--- Data provided Enclosed Below ---

(** Whether the decision time lies in one of the merged active intervals. *)
Definition in_active (intervals : list interval) (decision_time : datetime) : bool :=
  match bisect_right (map fst intervals) decision_time with
  | O => false
  | S i => match intervals !! i with
           | Some iv => dt_leb iv.1 decision_time && dt_ltb decision_time iv.2
           | None => false
           end
  end.

Section targets.
(** The C library's [log], of positive arguments. *)
Variable math_log : pyfloat → pyfloat.

(** [math.log(x)] *)
Definition py_log (x : pyfloat) : res pyfloat :=
  if f_leb x f_zero then Raise (ValueError "expected a positive input") else Ok (math_log x).

Definition _log_ratio (numerator denominator : Decimal) : res pyfloat :=
  raise_if (dec_leb numerator dec_zero || dec_leb denominator dec_zero)
           (ValueError "log return prices must be finite and positive");;
  ratio ← dec_div numerator denominator;
  value ← py_log (float_of_Decimal ratio);
  raise_if (negb (isfinite value)) (ValueError "log return must be finite");;
  Ok value.

Definition _log_return (start end_ : option Decimal) : res pyfloat :=
  match start, end_ with
  | Some s, Some e => _log_ratio e s
  | _, _ => Raise (ValueError "log return requires both endpoint prices")
  end.

(** The path of selected bars, or why there is none. *)
Fixpoint path_loop (fuel : nat) (select : datetime → option ObservationRow * string)
    (current end_time : datetime) (resolution : timedelta) (path : list ObservationRow)
    : list ObservationRow + ExcursionDisposition :=
  match fuel with
  | O => inl (rev path)
  | S fuel =>
      if dt_leb current end_time then
        match select current with
        | (selected, state) =>
            if String.eqb state "AMBIGUOUS" then inr EXC_AMBIGUOUS_SOURCE
            else match selected with
                 | None => inr INCOMPLETE_PATH
                 | Some r => path_loop fuel select (dt_add current resolution) end_time resolution (r :: path)
                 end
        end
      else inl (rev path)
  end.
Definition path_fuel (start_time end_time : datetime) (resolution : timedelta) : nat :=
  Z.to_nat (dt_diff end_time start_time / resolution + 1).

(** [max(generator)] and [min(generator)] over floats; both raise on an empty path. *)
Definition float_extremum (pick : pyfloat → pyfloat → pyfloat) (l : list (res pyfloat)) : res pyfloat :=
  match l with
  | [] => Raise (ValueError "iterable argument is empty")
  | x :: l => x0 ← x; for_each (λ m y, v ← y; Ok (pick m v)) x0 l
  end.

Definition _excursions (index : gmap obs_key (list ObservationRow)) (instrument_id : string) (basis : PriceBasis)
    (start_time end_time freeze_at : datetime) (availability : AvailabilityBasis)
    (start_row end_row : option ObservationRow) (disposition : ReturnDisposition) (grid_resolution : timedelta)
    : option pyfloat * option pyfloat * ExcursionDisposition :=
  if bool_decide (disposition = RET_MISSING_START ∨ disposition = UNAVAILABLE_BY_FREEZE)
  then (None, None, EXC_MISSING_START)
  else if bool_decide (disposition = RET_MISSING_END) then (None, None, EXC_MISSING_END)
  else if bool_decide (disposition = RET_AMBIGUOUS_SOURCE) then (None, None, EXC_AMBIGUOUS_SOURCE)
  else match start_row, end_row with
       | Some s, Some _ =>
           if dec_leb (ob_close s) dec_zero then (None, None, INCOMPLETE_PATH)
           else
             match path_loop (path_fuel start_time end_time grid_resolution)
                     (λ current, _select_target_row (index_get index instrument_id basis current) freeze_at availability)
                     (dt_add start_time grid_resolution) end_time grid_resolution [] with
             | inr d => (None, None, d)
             | inl path =>
                 match float_extremum f_max (map (λ r, _log_ratio (ob_high r) (ob_close s)) path),
                       float_extremum f_min (map (λ r, _log_ratio (ob_low r) (ob_close s)) path) with
                 | Ok upper, Ok lower => (Some upper, Some lower, EXC_VALID)
                 | _, _ => (None, None, INCOMPLETE_PATH)
                 end
             end
       | _, _ => (None, None, INCOMPLETE_PATH)
       end.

--- End of Enclosed Data provided ---

The answer must be a single number: how many lines of the data hold the word "intervals".

4